Here we outline a case example from a first of a kind project where an integrated hydrographic and geophysical survey incorporating 3D UHR seismic data was undertaken. To the best of our knowledge this was the first time that all geophysical sensors such as Multibeam Echo Sounder, Side Scan Sonar, Sub bottom Profiler and Magnetometer were acquired together with full-coverage 3D UHR seismic data in a single-pass fashion.

Survey objectives

and design

The survey was designed to both map and image in detail the seabed and subsurface soil units in 3D UHR across the full site of approximately 100 km2. One of the key aims was to enable micro-siting of WTGs as earlier studies and the geological setting indicated a complex subsurface. The complexity drove one of the technical objectives of being able to identify subsurface boulders that can damage piles during installation. Hence, all three aspects of the QGM outlined previously were being investigated.

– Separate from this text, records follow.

(** C19: the rebalance by consistent hashing succeeds and assigns every
    partition under these conditions: the cluster has nodes, each of them is on the
    ring, no position on the ring or of a partition is the last one of the key space,
    the replication factor is between 1 and 2^62 (with 0 the code panics), the ring
    generation is below the largest u64, the number of partitions is a u64, and the
    priority computed from a partition's estimated size and items does not overflow
    an i32 (it panics otherwise).  Then the primary is the owner of the first
    virtual node at or after the partition's position, around the ring; the replicas
    are different nodes of the cluster other than the primary, as many as the
    replication factor asks for or the cluster has; the ranges stay. *)
Theorem consistent_hash_rebalance (density : nat) (s : PartitionManager)
    (Hnodes : (dash_iter (m_nodes s)).*1 ≠ [])
    (Hring : ∀ n, n ∈ (dash_iter (m_nodes s)).*1 → ∃ pos, PM.hash_ring density (dash_iter (m_nodes s)).*1 !! pos = Some n)
    (Hedge : ∀ pos n, PM.hash_ring density (dash_iter (m_nodes s)).*1 !! pos = Some n → pos < u64_max)
    (Hpos : ∀ id p, partitions s !! id = Some p → PM.position_of id < u64_max)
    (Hrf : 1 ≤ replication_factor (m_config s) ≤ 2 ^ 62)
    (Hgen : ring_generation s < u64_max) (Hsize : Z.of_nat (size (partitions s)) ≤ u64_max)
    (Hprio : ∀ id p, partitions s !! id = Some p → is_ok (PM.transfer_priority (PM.reassign "" [] 0 p)) = true) :
  ∃ s', PM.rebalance_consistent_hash density s = (Ok tt, s') ∧
    (∀ id, is_Some (partitions s' !! id) ↔ is_Some (partitions s !! id)) ∧
    ∀ id p', partitions s' !! id = Some p' →
      p_primary p' ∈ dom (m_nodes s) ∧ NoDup (p_primary p' :: p_replicas p') ∧
      (∀ n, n ∈ p_replicas p' → n ∈ dom (m_nodes s)) ∧
      Z.of_nat (length (p_replicas p')) = Z.min (replication_factor (m_config s) - 1) (Z.of_nat (size (m_nodes s)) - 1) ∧
      successor (PM.ring_entries (PM.hash_ring density (dash_iter (m_nodes s)).*1)) (PM.position_of id) (p_primary p') ∧
      p_generation p' = ring_generation s + 1 ∧
      ∃ p, partitions s !! id = Some p ∧ p_start p' = p_start p ∧ p_end p' = p_end p.
Proof.
  set (ids := (dash_iter (m_nodes s)).*1) in *.
  assert (NoDup ids) as Hnd by (unfold ids; rewrite dash_iter_perm; apply NoDup_fst_map_to_list).
  assert (∀ n, n ∈ ids ↔ n ∈ dom (m_nodes s)) as Hdom.
  { intros n. unfold ids. rewrite dash_iter_perm, elem_of_dom, list_elem_of_fmap. unfold is_Some. split.
    - intros ([k x] & -> & Hx%elem_of_map_to_list). eauto.
    - intros (x & Hx). exists (n, x). split; [done|]. by apply elem_of_map_to_list. }
  destruct (ring_nodes_all density ids Hnd Hring) as [Hrn Hset]. set (ring := PM.hash_ring density ids) in *.
  assert (size (list_to_set ids : gset string) = length ids) as Hsz by by apply size_list_to_set.
  assert (ring ≠ ∅) as Hne.
  { intros He. destruct ids as [|n l]; [done|]. destruct (Hring n) as [pos Hp]; [apply elem_of_cons; by left|].
    rewrite He, lookup_empty in Hp. done. }
  assert (length ids = size (m_nodes s)) as Hlen by (unfold ids; rewrite length_fmap, dash_iter_perm; apply length_map_to_list).
  unfold PM.rebalance_consistent_hash. fold ids. rewrite bool_decide_eq_false_2 by done. fold ring.
  rewrite bool_decide_eq_false_2 by done. rewrite Hset, Hsz, Nat.eqb_refl. cbn [negb].
  destruct (loop_ok ring (partitions s) (replication_factor (m_config s)) (ring_generation s) (size (partitions s)) Hne Hedge
    ltac:(lia) ltac:(unfold u64_max; lia) Hgen Hsize Hpos Hprio (dash_iter (partitions s)).*1 (PM.reset_counts ids s)) as (s' & Hs' & Hinv & _).
  { apply loop_inv_start. intros n. rewrite Hrn. by rewrite elem_of_list_to_set. }
  exists s'. split; [exact Hs'|]. destruct Hinv as [_ _ _ Hdone Hd _ _ _]. split; [exact Hd|].
  intros id p' Hp'. destruct (Hdone id p' Hp') as [?%not_elem_of_nil|[[Has1 Has2 Has3 Has4] (p & Hp & E1 & E2 & _ & E4)]]; [done|].
  rewrite Hrn in Has3, Has4. split_and!; [|done| |lia|done|done|by exists p].
  - apply Hdom. destruct Has1 as (pos & Hin & _). apply elem_of_ring_entries in Hin. by eapply hash_ring_values.
  - intros n Hn%Has3. apply elem_of_list_to_set in Hn. by apply Hdom.
Qed.
End Rebalance.

(** ** The other strategies *)

Lemma for_each_inv {A} (I : PartitionManager → Prop) (l : list A) f s :
  I s → (∀ a s, I s → I (snd (f a s))) → I (snd (PM.for_each l f s)).
Proof.
  intros Hs Hf. revert s Hs. induction l as [|a l IH]; intros s Hs; simpl; [done|]. unfold mbind_st.
  pose proof (Hf a s Hs) as Ha. destruct (f a s) as [[[]| | |] s1]; simpl in *; [by apply IH|done..].
Qed.

Section Strategies.
Context {B3 : Blake3} {RT : Runtime} {DO : DashOrder}.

Efficiency was a key consideration to ensure that the survey duration was kept to a minimum. In addition, for practical reasons (e.g. to minimise disruption to fishing activities) the survey was undertaken towards the end of the summer season. Therefore, an important consideration was ensuring that the line-plan and survey strategy was realistic and would not generate excessive data infill on a particular geophysical sensor thus compounding weather risk and increasing survey duration.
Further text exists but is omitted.